Work to complete =>
Both the line with "rewrite omap_cons'. destruct" and the line with "rewrite decide_True; [cbn" in the records below must appear in the output, along with every line between them, exactly and with nothing added.

### Material supplied

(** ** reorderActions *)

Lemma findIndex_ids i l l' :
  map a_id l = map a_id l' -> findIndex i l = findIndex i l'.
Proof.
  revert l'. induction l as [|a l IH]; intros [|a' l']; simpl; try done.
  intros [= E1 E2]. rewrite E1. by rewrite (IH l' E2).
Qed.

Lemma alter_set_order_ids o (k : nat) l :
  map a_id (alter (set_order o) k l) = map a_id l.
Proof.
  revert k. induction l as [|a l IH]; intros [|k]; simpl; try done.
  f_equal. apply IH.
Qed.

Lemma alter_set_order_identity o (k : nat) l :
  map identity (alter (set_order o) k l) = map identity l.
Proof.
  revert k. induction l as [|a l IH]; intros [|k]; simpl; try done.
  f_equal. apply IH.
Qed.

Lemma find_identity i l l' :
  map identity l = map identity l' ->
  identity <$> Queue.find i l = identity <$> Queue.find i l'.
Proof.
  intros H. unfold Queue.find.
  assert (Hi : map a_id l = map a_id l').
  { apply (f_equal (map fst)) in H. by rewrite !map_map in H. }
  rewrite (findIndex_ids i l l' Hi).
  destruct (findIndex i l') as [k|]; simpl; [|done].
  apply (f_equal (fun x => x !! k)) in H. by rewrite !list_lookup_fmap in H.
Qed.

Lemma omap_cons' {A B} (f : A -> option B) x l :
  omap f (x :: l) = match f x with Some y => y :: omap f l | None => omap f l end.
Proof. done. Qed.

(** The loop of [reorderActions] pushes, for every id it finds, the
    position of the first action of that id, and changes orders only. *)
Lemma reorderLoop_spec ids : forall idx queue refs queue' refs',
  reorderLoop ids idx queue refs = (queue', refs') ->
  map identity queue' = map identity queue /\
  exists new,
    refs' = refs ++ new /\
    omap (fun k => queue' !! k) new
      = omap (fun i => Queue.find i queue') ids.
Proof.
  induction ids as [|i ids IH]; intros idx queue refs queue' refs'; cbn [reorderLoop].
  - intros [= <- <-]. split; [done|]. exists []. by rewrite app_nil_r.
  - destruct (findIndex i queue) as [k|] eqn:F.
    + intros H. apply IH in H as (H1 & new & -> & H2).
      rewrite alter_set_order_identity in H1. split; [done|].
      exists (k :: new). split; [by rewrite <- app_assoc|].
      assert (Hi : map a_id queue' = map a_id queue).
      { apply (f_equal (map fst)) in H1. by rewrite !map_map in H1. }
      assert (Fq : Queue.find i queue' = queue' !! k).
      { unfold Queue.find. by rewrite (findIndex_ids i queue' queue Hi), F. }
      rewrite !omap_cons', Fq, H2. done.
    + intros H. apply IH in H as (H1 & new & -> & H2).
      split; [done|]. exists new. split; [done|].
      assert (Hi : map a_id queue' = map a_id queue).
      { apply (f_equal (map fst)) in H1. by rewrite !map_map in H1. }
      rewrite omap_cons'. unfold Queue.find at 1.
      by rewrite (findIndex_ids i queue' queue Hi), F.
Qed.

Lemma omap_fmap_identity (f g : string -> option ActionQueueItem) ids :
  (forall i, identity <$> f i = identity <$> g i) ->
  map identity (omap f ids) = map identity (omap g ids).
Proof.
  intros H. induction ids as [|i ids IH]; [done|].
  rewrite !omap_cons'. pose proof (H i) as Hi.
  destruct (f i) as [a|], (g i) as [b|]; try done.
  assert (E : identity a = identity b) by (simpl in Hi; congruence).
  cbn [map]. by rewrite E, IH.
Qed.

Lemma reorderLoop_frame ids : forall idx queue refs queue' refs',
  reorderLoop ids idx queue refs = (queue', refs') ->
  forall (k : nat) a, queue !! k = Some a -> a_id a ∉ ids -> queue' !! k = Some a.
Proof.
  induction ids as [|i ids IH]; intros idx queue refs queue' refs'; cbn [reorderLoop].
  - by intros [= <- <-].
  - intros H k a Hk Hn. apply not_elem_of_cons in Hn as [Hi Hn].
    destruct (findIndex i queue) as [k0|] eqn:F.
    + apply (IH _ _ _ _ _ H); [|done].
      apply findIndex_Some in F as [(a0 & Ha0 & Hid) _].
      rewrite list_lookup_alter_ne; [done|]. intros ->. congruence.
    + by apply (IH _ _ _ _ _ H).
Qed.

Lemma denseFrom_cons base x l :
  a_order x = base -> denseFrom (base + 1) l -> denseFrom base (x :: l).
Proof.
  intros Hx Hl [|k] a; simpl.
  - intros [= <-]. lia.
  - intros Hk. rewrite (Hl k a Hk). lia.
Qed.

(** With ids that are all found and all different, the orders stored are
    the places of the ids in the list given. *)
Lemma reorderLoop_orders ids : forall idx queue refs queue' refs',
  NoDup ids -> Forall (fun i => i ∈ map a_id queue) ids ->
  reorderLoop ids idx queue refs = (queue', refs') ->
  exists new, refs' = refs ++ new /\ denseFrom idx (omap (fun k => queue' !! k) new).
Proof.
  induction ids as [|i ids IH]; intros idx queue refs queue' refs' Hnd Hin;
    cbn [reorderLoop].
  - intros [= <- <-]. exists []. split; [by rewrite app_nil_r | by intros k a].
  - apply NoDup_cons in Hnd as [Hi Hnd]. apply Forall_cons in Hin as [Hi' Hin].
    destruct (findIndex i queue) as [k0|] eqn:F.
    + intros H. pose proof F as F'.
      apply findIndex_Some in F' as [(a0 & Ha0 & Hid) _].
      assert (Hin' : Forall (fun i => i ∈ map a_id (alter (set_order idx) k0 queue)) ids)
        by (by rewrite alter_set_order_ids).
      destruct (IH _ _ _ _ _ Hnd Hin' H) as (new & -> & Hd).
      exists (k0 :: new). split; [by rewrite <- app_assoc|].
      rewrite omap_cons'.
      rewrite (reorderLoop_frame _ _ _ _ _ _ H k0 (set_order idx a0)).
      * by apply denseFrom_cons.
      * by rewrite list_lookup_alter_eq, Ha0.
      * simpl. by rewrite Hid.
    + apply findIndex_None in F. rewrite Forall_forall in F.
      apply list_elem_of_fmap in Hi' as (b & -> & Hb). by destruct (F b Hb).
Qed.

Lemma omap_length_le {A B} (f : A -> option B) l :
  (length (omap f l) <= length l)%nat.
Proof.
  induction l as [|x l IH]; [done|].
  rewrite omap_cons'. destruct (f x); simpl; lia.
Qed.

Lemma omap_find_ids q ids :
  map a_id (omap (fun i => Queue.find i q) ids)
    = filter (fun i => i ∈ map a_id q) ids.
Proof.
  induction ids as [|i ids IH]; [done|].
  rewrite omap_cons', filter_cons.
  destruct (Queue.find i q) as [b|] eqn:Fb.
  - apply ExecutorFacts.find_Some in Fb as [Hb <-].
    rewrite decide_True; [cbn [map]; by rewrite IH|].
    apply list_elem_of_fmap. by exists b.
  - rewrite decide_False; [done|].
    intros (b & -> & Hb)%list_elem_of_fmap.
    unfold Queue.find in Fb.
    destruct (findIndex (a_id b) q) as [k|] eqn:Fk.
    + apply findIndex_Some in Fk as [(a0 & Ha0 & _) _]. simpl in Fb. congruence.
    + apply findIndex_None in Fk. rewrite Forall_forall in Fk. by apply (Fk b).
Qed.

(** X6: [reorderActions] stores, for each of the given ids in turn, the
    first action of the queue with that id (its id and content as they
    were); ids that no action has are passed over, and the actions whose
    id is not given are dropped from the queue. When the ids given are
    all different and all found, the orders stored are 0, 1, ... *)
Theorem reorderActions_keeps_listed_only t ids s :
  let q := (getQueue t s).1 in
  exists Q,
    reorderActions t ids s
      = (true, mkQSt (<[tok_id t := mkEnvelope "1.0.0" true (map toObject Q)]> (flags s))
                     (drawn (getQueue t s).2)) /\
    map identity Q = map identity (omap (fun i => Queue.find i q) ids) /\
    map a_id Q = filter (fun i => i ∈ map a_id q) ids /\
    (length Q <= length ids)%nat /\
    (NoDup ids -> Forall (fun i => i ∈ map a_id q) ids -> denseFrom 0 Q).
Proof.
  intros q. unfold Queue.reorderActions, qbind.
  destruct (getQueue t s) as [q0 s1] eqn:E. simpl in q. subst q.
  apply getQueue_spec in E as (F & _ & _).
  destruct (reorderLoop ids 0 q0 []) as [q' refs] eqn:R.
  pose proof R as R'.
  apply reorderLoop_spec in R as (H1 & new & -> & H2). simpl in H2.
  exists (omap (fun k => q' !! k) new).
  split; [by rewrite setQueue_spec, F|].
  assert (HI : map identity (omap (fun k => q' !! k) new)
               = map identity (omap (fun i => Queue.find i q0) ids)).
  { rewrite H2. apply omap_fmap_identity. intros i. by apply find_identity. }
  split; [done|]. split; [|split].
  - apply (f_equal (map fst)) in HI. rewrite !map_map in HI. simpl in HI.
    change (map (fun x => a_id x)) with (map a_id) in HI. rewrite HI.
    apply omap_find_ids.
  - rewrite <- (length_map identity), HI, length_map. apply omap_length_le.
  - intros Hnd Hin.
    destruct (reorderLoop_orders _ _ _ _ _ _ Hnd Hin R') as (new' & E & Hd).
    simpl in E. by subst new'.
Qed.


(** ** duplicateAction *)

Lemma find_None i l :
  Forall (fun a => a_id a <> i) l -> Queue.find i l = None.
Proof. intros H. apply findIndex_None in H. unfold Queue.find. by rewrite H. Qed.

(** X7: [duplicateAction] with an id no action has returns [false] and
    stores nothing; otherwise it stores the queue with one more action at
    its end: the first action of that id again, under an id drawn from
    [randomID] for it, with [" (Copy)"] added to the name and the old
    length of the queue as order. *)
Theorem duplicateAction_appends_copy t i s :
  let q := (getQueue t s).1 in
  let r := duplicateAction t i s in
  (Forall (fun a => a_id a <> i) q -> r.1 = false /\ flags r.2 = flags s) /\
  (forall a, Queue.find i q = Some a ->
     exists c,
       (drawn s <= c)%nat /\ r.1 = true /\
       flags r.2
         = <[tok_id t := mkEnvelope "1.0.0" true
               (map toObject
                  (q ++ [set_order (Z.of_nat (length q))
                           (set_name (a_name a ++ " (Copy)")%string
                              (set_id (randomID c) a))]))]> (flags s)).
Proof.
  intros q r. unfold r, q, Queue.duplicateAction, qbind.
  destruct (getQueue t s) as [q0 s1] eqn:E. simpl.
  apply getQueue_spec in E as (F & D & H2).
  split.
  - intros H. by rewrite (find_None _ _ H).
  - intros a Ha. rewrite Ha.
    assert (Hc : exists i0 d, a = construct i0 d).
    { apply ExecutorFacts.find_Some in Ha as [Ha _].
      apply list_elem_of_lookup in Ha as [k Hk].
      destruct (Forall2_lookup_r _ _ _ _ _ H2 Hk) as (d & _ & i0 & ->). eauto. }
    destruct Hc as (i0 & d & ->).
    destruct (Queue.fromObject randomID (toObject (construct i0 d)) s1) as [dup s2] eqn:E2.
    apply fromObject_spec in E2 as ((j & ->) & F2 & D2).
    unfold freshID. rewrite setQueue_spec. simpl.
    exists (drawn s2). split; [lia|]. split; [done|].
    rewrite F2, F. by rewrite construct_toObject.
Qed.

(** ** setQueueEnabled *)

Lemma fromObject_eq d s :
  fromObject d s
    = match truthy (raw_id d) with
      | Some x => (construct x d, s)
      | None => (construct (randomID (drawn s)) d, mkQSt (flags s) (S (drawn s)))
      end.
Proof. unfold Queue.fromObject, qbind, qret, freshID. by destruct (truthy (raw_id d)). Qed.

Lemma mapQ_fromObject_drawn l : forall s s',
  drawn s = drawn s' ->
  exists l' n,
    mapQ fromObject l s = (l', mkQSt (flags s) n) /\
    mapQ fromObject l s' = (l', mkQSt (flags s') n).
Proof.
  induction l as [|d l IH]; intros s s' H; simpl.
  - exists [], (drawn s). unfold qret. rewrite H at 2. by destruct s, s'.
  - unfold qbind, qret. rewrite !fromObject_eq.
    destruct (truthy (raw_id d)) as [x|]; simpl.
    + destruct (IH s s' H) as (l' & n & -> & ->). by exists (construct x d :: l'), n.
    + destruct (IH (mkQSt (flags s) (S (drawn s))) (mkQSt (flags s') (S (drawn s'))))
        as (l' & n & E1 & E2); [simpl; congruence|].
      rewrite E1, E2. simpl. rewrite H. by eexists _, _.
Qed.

######

Task response =>
  rewrite omap_cons'. destruct (f x); simpl; lia.
Qed.

Lemma omap_find_ids q ids :
  map a_id (omap (fun i => Queue.find i q) ids)
    = filter (fun i => i ∈ map a_id q) ids.
Proof.
  induction ids as [|i ids IH]; [done|].
  rewrite omap_cons', filter_cons.
  destruct (Queue.find i q) as [b|] eqn:Fb.
  - apply ExecutorFacts.find_Some in Fb as [Hb <-].
    rewrite decide_True; [cbn [map]; by rewrite IH|].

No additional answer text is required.